* **PROBLEM STATEMENT**: I need the lines below from the one with "<- Hst, Hrows." down to the one with "by reflexivity." reproduced exactly, both ends included, and nothing else.

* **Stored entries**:
↓↓↓

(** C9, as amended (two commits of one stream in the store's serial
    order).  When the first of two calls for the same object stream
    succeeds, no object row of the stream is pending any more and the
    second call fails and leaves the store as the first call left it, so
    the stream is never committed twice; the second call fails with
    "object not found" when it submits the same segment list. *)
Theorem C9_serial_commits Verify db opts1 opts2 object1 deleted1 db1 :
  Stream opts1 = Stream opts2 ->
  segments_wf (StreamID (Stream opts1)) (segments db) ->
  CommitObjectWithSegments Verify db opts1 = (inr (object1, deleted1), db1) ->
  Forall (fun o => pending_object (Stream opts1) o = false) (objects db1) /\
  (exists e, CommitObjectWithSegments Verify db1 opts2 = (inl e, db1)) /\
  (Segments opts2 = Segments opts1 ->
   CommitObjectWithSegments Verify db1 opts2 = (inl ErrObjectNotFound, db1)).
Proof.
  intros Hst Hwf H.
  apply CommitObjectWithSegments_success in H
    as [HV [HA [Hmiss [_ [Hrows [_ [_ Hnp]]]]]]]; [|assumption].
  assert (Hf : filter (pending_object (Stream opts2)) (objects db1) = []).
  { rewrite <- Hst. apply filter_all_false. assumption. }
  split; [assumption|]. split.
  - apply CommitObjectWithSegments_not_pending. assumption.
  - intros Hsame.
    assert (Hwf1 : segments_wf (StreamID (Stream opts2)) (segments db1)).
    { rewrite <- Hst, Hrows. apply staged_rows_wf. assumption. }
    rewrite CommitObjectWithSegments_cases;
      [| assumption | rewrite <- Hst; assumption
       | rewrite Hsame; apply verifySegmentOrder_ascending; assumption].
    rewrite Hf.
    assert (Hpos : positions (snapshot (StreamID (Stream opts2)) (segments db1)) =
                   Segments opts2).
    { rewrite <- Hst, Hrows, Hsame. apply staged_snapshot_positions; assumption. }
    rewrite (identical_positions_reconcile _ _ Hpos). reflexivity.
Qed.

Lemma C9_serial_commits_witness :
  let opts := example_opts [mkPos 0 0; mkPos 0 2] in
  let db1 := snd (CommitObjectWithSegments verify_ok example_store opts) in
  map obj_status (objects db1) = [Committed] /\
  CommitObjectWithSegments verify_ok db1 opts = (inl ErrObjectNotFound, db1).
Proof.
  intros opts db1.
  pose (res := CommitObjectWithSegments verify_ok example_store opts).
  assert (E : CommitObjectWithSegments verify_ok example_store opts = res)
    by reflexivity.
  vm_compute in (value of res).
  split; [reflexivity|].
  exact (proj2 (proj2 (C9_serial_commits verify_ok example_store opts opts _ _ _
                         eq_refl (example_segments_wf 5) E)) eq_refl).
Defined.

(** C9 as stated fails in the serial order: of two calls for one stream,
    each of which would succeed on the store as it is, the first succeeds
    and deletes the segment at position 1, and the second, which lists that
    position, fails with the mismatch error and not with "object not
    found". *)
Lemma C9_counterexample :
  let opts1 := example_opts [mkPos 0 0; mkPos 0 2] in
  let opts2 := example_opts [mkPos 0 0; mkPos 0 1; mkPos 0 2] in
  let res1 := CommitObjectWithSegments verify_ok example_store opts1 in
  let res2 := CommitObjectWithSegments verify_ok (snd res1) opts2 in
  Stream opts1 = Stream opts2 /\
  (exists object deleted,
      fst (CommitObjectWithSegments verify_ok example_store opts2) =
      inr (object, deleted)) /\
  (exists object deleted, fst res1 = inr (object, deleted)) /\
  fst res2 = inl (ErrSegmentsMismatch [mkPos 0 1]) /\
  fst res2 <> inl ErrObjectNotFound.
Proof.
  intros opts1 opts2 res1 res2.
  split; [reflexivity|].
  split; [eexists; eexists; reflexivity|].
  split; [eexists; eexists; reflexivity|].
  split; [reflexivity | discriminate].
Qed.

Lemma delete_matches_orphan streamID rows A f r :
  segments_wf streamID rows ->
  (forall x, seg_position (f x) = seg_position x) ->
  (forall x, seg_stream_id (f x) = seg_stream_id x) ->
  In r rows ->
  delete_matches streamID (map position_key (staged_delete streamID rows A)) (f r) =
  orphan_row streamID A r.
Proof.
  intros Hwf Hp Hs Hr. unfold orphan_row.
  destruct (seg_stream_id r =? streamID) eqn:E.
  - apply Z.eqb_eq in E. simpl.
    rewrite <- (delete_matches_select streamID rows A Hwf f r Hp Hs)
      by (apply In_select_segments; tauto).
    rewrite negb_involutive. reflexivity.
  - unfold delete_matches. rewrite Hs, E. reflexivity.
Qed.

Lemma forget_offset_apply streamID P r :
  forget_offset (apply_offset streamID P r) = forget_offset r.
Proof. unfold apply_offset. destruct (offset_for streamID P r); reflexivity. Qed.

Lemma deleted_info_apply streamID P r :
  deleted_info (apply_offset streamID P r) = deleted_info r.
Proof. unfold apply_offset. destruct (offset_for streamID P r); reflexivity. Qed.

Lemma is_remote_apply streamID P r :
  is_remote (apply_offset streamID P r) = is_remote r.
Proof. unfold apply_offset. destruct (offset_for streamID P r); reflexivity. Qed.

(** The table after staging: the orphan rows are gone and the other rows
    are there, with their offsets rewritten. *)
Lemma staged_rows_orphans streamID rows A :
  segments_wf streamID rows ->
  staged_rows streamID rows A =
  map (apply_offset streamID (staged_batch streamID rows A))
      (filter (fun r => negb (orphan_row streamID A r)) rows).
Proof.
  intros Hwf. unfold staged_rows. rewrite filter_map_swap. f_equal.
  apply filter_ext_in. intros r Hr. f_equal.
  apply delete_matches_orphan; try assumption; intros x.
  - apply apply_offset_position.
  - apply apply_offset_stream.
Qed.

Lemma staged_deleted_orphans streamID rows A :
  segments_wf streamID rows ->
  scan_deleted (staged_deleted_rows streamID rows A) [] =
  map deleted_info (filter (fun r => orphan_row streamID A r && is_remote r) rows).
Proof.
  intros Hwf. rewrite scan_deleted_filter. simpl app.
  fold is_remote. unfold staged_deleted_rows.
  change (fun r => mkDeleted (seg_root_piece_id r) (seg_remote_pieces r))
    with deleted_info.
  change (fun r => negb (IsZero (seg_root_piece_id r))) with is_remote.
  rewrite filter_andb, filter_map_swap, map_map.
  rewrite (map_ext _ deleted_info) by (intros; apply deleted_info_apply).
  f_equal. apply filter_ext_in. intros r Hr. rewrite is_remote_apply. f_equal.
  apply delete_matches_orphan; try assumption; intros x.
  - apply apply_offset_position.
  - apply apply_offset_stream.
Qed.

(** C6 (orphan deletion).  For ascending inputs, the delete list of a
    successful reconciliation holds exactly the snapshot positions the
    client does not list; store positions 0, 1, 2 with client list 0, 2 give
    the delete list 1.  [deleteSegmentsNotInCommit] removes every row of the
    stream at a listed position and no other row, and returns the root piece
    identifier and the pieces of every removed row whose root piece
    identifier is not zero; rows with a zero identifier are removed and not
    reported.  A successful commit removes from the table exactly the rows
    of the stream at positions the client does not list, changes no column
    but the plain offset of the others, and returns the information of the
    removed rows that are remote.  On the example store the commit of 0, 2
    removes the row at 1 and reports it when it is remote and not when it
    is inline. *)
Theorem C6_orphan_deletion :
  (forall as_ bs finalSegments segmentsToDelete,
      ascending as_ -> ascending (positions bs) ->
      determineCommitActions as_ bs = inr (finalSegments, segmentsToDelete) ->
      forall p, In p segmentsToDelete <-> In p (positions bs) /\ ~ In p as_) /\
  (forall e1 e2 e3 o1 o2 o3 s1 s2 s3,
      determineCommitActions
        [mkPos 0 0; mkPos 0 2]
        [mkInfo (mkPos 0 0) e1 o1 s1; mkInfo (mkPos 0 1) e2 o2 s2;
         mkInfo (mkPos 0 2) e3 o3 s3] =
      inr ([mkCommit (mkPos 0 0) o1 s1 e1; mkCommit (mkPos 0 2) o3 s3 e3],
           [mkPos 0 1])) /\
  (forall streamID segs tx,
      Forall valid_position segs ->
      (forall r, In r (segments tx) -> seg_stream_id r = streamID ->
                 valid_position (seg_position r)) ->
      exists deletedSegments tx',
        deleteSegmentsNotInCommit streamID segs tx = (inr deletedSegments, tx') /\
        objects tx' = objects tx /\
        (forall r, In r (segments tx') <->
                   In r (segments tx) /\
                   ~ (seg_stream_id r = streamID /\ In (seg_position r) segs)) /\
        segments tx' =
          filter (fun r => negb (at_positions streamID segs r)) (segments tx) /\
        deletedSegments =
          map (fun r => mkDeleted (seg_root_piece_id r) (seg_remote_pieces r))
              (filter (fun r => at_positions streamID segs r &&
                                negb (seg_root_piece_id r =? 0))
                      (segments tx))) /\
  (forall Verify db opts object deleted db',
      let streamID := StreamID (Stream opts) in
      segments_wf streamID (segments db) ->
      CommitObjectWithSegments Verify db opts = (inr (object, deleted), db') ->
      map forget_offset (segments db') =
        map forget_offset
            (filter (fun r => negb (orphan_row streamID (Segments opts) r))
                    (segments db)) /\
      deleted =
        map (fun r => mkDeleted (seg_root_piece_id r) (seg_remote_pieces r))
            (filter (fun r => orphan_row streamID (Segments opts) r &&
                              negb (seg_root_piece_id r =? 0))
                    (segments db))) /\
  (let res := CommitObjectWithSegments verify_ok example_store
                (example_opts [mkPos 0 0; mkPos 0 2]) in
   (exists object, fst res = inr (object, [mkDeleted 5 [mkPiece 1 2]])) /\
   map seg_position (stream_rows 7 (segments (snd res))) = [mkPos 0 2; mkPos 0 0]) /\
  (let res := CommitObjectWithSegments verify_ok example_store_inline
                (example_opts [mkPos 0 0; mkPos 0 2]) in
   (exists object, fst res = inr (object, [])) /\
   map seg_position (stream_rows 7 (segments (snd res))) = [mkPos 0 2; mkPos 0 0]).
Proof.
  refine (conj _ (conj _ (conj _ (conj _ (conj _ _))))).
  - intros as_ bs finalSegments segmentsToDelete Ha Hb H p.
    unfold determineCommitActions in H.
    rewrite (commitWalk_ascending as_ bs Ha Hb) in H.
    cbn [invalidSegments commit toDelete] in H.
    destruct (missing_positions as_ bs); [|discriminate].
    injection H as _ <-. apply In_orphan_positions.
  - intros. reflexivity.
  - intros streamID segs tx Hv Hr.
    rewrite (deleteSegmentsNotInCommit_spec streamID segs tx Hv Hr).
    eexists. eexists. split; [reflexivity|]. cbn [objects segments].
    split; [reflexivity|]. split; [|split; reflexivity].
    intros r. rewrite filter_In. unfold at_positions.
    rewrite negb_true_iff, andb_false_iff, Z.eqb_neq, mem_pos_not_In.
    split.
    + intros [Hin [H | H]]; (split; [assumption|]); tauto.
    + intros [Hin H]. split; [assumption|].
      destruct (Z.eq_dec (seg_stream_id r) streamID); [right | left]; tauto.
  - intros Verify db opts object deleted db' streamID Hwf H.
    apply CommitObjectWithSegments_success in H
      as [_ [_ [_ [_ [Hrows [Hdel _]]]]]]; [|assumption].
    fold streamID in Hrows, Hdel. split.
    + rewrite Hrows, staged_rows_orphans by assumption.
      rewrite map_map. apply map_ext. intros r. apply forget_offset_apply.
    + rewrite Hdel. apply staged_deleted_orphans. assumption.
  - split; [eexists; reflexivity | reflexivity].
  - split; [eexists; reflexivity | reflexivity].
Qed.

↑↑↑

* **THE COMPLETED TASK**:
    { rewrite <- Hst, Hrows. apply staged_rows_wf. assumption. }
    rewrite CommitObjectWithSegments_cases;
      [| assumption | rewrite <- Hst; assumption
       | rewrite Hsame; apply verifySegmentOrder_ascending; assumption].
    rewrite Hf.
    assert (Hpos : positions (snapshot (StreamID (Stream opts2)) (segments db1)) =
                   Segments opts2).
    { rewrite <- Hst, Hrows, Hsame. apply staged_snapshot_positions; assumption. }
    rewrite (identical_positions_reconcile _ _ Hpos). reflexivity.
Qed.

Lemma C9_serial_commits_witness :
  let opts := example_opts [mkPos 0 0; mkPos 0 2] in
  let db1 := snd (CommitObjectWithSegments verify_ok example_store opts) in
  map obj_status (objects db1) = [Committed] /\
  CommitObjectWithSegments verify_ok db1 opts = (inl ErrObjectNotFound, db1).
Proof.
  intros opts db1.
  pose (res := CommitObjectWithSegments verify_ok example_store opts).
  assert (E : CommitObjectWithSegments verify_ok example_store opts = res)
    by reflexivity.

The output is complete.